### DATA LISTING
(** X15: when every output file can be created, the loop writes the
    eleven files, each with the ranked items of its category, whatever
    order the categories are visited in; a file of the directory with
    another name is left as it is; and no error is returned. *)
Theorem writeCategories_all (creatable : string -> bool)
    (tokens : list Token) (order : list (string * string))
    (dir : gmap string string) :
  order ≡ₚ categoryFiles ->
  (forall c f, In (c, f) categoryFiles -> creatable f = true) ->
  writeCategories creatable (categorize idioms slang tokens) order dir
  = (categorizeChineseText tokens ∪ dir, None).
Proof.
  intros P H. rewrite writeCategories_ok.
  - now rewrite fold_insert_Permutation.
  - intros c f Hin. apply (H c f).
    apply list_elem_of_In. rewrite <- P. now apply list_elem_of_In.
Qed.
######
# YOUR GOAL:
Every record listed above should be reproduced exactly.

# TASK ANSWER:
(** X15: when every output file can be created, the loop writes the
    eleven files, each with the ranked items of its category, whatever
    order the categories are visited in; a file of the directory with
    another name is left as it is; and no error is returned. *)
Theorem writeCategories_all (creatable : string -> bool)
    (tokens : list Token) (order : list (string * string))
    (dir : gmap string string) :
  order ≡ₚ categoryFiles ->
  (forall c f, In (c, f) categoryFiles -> creatable f = true) ->
  writeCategories creatable (categorize idioms slang tokens) order dir
  = (categorizeChineseText tokens ∪ dir, None).
Proof.
  intros P H. rewrite writeCategories_ok.
  - now rewrite fold_insert_Permutation.
  - intros c f Hin. apply (H c f).
    apply list_elem_of_In. rewrite <- P. now apply list_elem_of_In.
Qed.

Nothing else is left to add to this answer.